● ASSIGNMENT: Here are the records. Write out exactly the lines between the one holding "Fixpoint insert_after (p" and the one holding "Extract x => (Unit, filter", inclusive.

++++ INPUT

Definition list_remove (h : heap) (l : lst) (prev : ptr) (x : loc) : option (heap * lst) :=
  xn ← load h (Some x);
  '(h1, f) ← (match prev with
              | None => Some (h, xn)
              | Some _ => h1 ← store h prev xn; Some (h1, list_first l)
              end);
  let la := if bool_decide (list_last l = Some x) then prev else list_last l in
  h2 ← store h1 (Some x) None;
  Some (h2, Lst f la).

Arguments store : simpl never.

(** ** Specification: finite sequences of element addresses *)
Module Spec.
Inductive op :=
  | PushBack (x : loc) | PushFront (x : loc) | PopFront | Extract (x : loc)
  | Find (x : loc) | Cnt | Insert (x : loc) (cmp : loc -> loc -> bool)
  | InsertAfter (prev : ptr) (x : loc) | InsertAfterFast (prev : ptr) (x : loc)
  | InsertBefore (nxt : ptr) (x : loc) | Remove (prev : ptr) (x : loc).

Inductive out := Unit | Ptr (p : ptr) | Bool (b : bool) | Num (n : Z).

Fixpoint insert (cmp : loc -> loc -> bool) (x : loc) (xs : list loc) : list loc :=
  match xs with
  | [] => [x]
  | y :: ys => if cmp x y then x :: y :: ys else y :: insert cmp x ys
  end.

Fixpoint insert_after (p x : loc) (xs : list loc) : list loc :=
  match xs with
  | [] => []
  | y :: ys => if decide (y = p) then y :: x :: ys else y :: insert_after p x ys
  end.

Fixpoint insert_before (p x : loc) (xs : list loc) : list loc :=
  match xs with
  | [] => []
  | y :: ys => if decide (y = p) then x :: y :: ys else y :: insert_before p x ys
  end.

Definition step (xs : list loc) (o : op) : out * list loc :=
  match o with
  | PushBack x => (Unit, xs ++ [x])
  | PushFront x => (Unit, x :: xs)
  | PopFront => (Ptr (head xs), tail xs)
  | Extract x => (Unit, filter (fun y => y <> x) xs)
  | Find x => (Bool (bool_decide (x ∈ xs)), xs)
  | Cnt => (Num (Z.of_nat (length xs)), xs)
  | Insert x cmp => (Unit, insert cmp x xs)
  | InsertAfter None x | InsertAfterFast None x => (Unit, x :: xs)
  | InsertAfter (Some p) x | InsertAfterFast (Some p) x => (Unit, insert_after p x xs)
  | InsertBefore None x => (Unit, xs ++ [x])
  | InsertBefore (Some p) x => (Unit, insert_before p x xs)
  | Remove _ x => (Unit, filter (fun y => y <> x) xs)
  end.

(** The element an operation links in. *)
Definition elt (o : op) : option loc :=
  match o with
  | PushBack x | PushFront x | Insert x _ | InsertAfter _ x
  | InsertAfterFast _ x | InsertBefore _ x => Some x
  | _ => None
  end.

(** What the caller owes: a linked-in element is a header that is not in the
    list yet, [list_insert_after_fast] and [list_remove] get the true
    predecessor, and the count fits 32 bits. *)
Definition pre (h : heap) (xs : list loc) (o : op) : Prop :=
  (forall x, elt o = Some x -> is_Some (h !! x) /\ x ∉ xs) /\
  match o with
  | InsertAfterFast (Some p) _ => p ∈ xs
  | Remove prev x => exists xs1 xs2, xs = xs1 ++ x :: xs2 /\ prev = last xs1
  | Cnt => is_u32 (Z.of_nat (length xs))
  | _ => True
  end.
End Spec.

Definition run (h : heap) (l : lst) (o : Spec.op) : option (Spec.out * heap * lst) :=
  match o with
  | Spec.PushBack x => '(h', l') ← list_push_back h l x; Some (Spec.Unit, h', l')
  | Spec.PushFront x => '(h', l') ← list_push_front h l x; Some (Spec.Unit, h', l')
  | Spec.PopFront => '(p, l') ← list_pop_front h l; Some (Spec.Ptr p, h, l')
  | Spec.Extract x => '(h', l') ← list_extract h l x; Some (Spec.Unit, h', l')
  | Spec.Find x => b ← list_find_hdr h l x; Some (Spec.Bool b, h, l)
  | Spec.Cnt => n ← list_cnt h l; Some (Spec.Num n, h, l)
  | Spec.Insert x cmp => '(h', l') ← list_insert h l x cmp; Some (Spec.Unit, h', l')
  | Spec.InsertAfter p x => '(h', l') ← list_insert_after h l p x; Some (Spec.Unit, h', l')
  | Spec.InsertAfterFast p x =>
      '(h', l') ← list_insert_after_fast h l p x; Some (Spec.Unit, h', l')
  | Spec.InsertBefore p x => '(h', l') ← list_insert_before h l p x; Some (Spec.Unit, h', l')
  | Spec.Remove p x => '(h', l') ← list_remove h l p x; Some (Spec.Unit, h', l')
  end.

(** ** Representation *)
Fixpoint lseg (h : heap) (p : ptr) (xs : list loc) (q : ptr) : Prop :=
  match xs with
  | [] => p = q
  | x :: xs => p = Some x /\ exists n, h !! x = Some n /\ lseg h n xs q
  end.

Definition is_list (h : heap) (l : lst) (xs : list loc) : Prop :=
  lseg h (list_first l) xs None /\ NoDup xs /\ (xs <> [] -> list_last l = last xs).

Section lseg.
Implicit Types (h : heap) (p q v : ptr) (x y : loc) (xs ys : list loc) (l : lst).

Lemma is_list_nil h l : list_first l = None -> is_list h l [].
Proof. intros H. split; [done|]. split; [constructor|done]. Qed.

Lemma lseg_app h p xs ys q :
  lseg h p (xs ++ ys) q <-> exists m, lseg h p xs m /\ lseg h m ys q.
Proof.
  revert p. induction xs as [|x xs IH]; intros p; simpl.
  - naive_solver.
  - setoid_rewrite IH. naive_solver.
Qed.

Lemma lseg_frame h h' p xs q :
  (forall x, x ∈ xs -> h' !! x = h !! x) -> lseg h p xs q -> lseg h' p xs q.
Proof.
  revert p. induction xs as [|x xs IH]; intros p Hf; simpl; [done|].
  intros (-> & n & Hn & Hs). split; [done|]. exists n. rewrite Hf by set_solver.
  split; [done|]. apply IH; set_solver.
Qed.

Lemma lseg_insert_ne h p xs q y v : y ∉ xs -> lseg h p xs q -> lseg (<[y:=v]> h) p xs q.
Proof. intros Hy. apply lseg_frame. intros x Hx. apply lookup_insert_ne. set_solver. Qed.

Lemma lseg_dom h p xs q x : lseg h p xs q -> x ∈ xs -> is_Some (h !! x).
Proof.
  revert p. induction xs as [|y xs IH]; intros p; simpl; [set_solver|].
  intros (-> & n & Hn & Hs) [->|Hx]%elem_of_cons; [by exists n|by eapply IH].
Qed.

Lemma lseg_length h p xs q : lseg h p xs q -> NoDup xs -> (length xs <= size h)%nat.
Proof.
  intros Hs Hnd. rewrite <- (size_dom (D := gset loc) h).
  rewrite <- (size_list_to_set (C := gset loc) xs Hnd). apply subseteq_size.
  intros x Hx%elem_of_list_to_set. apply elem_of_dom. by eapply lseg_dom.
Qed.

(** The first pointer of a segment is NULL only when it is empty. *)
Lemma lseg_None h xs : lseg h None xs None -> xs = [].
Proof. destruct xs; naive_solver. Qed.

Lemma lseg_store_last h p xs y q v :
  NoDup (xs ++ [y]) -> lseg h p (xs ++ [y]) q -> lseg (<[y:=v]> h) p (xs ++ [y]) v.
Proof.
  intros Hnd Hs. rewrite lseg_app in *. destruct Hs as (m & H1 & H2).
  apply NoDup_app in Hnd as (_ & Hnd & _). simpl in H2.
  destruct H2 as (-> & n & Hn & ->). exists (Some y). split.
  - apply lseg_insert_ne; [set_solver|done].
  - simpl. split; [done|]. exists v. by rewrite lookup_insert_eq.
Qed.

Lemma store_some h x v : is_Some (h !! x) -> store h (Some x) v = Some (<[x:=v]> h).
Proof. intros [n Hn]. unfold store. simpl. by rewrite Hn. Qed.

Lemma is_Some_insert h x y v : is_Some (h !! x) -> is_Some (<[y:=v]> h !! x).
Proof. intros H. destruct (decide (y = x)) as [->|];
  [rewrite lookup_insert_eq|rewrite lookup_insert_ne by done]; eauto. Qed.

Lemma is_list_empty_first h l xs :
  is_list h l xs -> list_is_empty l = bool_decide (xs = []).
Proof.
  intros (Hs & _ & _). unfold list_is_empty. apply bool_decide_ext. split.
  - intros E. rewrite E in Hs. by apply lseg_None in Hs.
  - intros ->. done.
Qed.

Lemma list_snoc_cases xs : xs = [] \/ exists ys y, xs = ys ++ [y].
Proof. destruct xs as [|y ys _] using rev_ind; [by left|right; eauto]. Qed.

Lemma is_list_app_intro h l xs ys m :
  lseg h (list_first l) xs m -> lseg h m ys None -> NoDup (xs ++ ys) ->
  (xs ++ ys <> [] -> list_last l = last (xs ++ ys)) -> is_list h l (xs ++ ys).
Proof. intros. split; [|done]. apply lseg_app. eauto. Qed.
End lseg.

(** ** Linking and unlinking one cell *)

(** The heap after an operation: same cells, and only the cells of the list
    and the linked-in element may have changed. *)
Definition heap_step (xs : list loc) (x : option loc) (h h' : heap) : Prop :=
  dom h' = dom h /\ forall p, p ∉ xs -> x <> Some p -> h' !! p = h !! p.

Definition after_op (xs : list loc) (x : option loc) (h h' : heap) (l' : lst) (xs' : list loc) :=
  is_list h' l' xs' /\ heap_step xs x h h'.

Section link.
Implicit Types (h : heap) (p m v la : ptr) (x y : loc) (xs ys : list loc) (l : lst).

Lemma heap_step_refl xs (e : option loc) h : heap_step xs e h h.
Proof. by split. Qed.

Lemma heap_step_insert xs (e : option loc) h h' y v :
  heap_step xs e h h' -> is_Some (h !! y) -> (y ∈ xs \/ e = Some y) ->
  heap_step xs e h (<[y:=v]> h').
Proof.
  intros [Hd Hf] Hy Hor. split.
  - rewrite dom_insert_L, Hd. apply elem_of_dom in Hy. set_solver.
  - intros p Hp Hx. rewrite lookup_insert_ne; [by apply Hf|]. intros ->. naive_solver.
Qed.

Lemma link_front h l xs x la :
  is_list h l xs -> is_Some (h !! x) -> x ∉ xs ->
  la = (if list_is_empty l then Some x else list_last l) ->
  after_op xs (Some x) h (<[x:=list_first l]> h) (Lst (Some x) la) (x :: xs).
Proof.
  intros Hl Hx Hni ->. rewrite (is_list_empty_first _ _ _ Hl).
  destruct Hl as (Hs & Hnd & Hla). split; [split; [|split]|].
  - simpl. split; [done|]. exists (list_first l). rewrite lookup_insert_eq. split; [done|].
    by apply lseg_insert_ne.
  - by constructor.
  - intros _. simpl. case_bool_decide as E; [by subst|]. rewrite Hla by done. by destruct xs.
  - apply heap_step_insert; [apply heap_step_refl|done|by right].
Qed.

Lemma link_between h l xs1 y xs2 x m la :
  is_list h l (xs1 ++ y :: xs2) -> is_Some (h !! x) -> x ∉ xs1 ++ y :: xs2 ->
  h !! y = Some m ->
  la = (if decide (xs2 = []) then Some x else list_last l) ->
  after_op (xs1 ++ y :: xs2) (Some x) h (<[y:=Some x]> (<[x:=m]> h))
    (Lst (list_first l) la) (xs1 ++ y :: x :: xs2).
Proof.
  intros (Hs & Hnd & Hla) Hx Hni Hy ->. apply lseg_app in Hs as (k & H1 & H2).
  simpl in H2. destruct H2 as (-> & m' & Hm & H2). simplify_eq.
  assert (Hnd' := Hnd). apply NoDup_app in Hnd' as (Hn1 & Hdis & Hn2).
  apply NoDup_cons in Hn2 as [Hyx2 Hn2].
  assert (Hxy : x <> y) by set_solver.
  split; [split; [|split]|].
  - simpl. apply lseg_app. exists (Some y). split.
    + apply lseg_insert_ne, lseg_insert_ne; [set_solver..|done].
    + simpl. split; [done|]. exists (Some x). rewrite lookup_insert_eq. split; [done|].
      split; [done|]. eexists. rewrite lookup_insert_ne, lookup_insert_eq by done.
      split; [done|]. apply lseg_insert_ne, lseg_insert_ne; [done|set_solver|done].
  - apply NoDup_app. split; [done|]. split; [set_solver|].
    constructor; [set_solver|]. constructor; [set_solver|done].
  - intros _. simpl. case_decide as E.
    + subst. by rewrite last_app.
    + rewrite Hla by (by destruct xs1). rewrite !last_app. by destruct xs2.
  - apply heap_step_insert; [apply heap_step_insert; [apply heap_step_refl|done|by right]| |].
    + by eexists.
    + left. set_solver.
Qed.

++++++++
++++ INPUT

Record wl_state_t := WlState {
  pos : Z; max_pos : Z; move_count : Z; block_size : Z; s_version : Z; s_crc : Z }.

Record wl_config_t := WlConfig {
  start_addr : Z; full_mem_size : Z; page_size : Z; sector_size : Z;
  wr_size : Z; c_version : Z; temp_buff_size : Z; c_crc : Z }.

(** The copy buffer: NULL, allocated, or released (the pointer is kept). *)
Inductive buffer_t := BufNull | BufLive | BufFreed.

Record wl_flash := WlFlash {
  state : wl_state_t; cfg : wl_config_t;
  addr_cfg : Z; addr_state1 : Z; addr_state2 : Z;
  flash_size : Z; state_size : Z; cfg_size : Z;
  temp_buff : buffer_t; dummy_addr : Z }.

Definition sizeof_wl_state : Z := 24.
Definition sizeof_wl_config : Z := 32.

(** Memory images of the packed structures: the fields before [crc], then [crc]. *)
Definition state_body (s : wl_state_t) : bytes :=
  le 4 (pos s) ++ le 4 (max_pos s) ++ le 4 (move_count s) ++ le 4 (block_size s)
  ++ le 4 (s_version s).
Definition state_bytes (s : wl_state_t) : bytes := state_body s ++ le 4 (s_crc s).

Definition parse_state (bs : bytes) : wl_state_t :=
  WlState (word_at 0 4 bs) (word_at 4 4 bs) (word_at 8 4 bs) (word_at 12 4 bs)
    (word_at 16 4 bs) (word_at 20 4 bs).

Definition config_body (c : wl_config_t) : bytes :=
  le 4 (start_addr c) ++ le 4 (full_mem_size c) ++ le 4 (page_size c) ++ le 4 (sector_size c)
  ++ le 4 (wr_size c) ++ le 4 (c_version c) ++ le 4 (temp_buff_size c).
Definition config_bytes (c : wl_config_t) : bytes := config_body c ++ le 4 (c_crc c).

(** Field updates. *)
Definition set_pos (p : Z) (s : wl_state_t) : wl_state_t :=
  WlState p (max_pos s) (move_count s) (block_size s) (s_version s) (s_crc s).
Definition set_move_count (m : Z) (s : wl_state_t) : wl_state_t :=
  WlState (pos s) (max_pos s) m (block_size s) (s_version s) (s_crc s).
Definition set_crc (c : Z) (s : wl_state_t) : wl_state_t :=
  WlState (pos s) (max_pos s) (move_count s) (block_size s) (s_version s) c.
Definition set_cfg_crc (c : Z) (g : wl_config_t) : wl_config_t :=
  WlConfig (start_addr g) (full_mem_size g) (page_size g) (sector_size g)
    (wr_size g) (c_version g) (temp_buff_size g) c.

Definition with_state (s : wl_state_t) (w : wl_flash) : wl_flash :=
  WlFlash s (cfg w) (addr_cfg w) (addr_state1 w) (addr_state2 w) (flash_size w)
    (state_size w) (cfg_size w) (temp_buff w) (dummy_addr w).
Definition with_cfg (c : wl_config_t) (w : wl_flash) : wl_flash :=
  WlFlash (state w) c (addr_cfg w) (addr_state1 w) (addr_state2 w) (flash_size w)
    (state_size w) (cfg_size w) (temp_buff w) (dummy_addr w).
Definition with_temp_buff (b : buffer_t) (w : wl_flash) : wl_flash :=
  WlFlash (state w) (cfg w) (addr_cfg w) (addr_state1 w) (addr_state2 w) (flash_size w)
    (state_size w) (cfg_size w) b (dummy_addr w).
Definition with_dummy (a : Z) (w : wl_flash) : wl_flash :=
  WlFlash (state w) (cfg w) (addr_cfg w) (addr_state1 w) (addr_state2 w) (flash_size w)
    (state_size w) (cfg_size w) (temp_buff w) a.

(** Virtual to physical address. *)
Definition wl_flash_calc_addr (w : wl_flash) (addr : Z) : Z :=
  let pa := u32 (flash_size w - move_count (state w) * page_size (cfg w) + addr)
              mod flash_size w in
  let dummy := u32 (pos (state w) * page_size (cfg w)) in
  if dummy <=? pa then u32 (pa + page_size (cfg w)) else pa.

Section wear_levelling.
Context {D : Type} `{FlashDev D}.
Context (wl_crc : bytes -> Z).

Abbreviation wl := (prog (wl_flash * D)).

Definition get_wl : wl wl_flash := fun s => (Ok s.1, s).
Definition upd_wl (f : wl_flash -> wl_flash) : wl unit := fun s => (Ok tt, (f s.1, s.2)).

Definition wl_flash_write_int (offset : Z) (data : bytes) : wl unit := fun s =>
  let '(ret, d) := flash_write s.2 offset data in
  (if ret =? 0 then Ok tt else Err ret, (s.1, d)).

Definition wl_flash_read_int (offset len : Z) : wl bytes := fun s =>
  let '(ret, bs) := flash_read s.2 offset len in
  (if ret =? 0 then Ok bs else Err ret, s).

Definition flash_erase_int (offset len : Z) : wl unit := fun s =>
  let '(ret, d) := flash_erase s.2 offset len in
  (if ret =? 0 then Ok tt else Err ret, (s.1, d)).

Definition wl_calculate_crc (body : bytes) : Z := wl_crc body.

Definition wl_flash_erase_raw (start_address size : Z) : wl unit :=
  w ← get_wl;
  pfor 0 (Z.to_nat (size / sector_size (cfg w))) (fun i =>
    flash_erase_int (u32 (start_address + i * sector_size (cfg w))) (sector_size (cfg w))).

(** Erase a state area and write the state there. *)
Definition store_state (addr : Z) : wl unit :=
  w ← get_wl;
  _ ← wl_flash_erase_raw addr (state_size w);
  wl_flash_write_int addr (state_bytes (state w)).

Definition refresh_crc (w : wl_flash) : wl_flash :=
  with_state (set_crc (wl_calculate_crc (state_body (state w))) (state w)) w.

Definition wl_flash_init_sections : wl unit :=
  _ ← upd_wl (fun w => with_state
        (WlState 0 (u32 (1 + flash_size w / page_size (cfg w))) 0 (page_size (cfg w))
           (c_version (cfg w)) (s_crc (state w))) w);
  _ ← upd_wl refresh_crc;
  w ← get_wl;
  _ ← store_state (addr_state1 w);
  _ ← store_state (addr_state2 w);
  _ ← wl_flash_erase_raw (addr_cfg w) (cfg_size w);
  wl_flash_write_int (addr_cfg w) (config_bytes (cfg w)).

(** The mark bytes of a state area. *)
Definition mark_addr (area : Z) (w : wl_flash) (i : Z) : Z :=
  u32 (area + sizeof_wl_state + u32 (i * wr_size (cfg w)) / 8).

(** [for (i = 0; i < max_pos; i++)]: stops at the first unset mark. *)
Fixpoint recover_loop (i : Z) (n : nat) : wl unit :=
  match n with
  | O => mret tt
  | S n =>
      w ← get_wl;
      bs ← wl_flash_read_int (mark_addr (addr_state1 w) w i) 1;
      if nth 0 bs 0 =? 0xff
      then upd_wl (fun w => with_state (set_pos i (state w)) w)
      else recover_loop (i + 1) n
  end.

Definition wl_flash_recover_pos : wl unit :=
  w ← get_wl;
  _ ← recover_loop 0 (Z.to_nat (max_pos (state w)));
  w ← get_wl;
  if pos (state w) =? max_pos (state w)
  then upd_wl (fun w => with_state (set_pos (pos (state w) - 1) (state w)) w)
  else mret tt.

++++++++

● SOLUTION FOR THIS EXERCISE:
Fixpoint insert_after (p x : loc) (xs : list loc) : list loc :=
  match xs with
  | [] => []
  | y :: ys => if decide (y = p) then y :: x :: ys else y :: insert_after p x ys
  end.

Fixpoint insert_before (p x : loc) (xs : list loc) : list loc :=
  match xs with
  | [] => []
  | y :: ys => if decide (y = p) then x :: y :: ys else y :: insert_before p x ys
  end.

Definition step (xs : list loc) (o : op) : out * list loc :=
  match o with
  | PushBack x => (Unit, xs ++ [x])
  | PushFront x => (Unit, x :: xs)
  | PopFront => (Ptr (head xs), tail xs)
  | Extract x => (Unit, filter (fun y => y <> x) xs)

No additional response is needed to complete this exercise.